I think I see a false bottom under there fishman 

Oh, yeah, nubster, I would love to see some more wood in there


----------



## Fishman (Jan 16, 2007)

A false bottom really? I am going blind with age. Nubster?


----------



## pet-teez (Oct 3, 2007)

hehe, if you look at the full tank shot you can see the bottom rim of the tank (brown) and black above that and right between the black and the substrate I swear I see white, I was assuming that was the tippy-top of a false bottom?
Nubster, you skipped us through some of your steps 



Fishman said:


> A false bottom really? I am going blind with age. Nubster?


----------



## Nubster (Jun 16, 2008)

Yeah, I admit, I did skip some steps since I was not getting much response. But yeah, there is a false bottom but I made an effort to hide it as much as I could. I might still try to get a little substrate between the glass and the eggcrate so it cannot be seen at all. I will try to get some better pictures up when I get the glass cleaner. I know I should have taken more shots but I got excited because things were starting to take shape.

I agree about the wood, I need lots more. I will probably order some when I order my back panels and some plants. My pump should be in this week so the water feature will be up and running soon. Still have lots of fine tuning to get it where I want it and I need to get some green in there but I am happy to be this far. It already has me thinking about getting out of SW fish so I have more room for another viv... :?


----------



## Nubster (Jun 16, 2008)

Water pump arrived and I installed quickly last night just to see how it looked. Works ok. Needs some tuning. Seems to be either too much or too little flow. I need to play with the tubing length or get a valve to control the flow a little better.

Temps are good at around 80 and humidity is sitting at 91 so things seem to be looking good. I need to order some plants and background panels and drift wood and I think am am set.


----------



## Nubster (Jun 16, 2008)

I never realized that choosing some plants for the tank would be so hard.
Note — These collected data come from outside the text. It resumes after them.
(** * Nutrient estimator (h.py): energy, macronutrients, micronutrient table

    A shallow embedding of the calculation functions of [h.py]
    ([calc_bmr], [calc_tdee], [calc_macros], [base_micronutrient_table]
    and the fat / carbohydrate arithmetic of [pretty_print_results]),
    followed by the properties stated about them.

    Python [float] is IEEE 754 binary64 and is embedded as the primitive
    type [float]; its operations are specified bit for bit by [SpecFloat]
    through [FloatAxioms].  Python [int] is unbounded and is embedded as
    [Z].  Python [str] is [string] (a byte string, UTF-8 for the units). *)

From Stdlib Require Import ZArith Bool String List Lia Floats.
Import ListNotations.

Set Warnings "-inexact-float".

Local Open Scope string_scope.

(** ** Python numbers *)

(** A number stored in the tables or produced by [max(0, ...)] is an [int]
    or a [float]. *)
Inductive num : Type :=
| PyInt (z : Z)
| PyFloat (f : float).

(** [int -> float] as done implicitly by [float - int]: the nearest
    binary64 (ties to even); Python raises [OverflowError] when the
    integer is too large, which is [None] here. *)
Definition float_of_int (z : Z) : option float :=
  match binary_normalize prec emax z 0 false with
  | S754_infinity _ => None
  | sf => Some (SF2Prim sf)
  end.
I have been searching the various sponsor sites and there are a couple plants here and a couple plants there that I like but I hate to order them like that since shipping will kill my budget ordering from several different places. I might try a local green house first since the plants wouldn't ship until next week anyways.


----------



## Nubster (Jun 16, 2008)

Bought a few plants today from a local nursery, not sure what they are exactly but I asked about tropical plants that stayed on the smaller side and these were on the table that was pointed out to me. Nothing labeled and the person working was not much help. So hopefully they will work out. I am going to post some pictures here and in the plant section later on to see if I can get them id'ed. I also added two more lights for a total of four 32 watt T8 bulbs in the 6500k spectrum so hopefully I can support some good plant growth with those. Really brightened up the viv too. I'll get a picture of that up as well. Still need to get some background panels and driftwood. I just wanted to post the up date. Thanks for looking and as always, C&C is welcomed.


----------



## Nubster (Jun 16, 2008)

Here's the updated FTS and new plants. Can anyone identify?


----------



## Amphiman (Nov 8, 2007)

Looks like ET fern and sygonium..only ones I can tell


----------



## maverick3x6 (Jul 31, 2008)

Nubster... I'm sorry I don't know my plants all that well, but browse http://www.exoticangel.com/Varieties/. I've found most of the plants I've picked up there, and they also tell you how to take perfect care of them. enjoy!


----------



## Nubster (Jun 16, 2008)

Wow, thanks so much for the link maverick. That is great and there are several places that sell Exotic Angel Plants near me. I will be doing lots of reading this evening.


----------



## 1happymommy (Jun 29, 2008)

I love your construction. It's really looking good. Please keep up the photo's.
It always helps others with limited imagination like myself.


----------



## maverick3x6 (Jul 31, 2008)

Nubster said:


> Wow, thanks so much for the link maverick. That is great and there are several places that sell Exotic Angel Plants near me. I will be doing lots of reading this evening.


That's what I'm here for!


----------



## Nubster (Jun 16, 2008)

Well, after some thought, I am now torn between a group of leucs and a group of P. Terribilis. Both are beautiful frogs but I may be leaning towards the Terribilis due to the larger size and the fact that I don't see/here about them here as often as the leucs. Any thoughts?


----------



## pet-teez (Oct 3, 2007)

I think either one would use the heck out of your viv! I think the leucs might travel the height a little bit more but it isn't that tall (compared to where they go in nature I mean) sooo I think I'll vote for the Terribs!
Also, I was looking through a bunch of wood (just got a box of mopani today) and I wish I could clone one of the pieces of driftwood I have and send it to you, I think it'd be slick in your tank.


----------



## Sarkany (Mar 11, 2008)

2nd picture: Syngonium
4th pic: Adiantum raddianum
8th pic: Hedera helix
9th pic: Vriesea

Also, I second Cassie's vote for the P. terribilis! Same reasons too... :wink:


----------



## Nubster (Jun 16, 2008)

Thanks. I think Terribilis it will be. The mint ones. 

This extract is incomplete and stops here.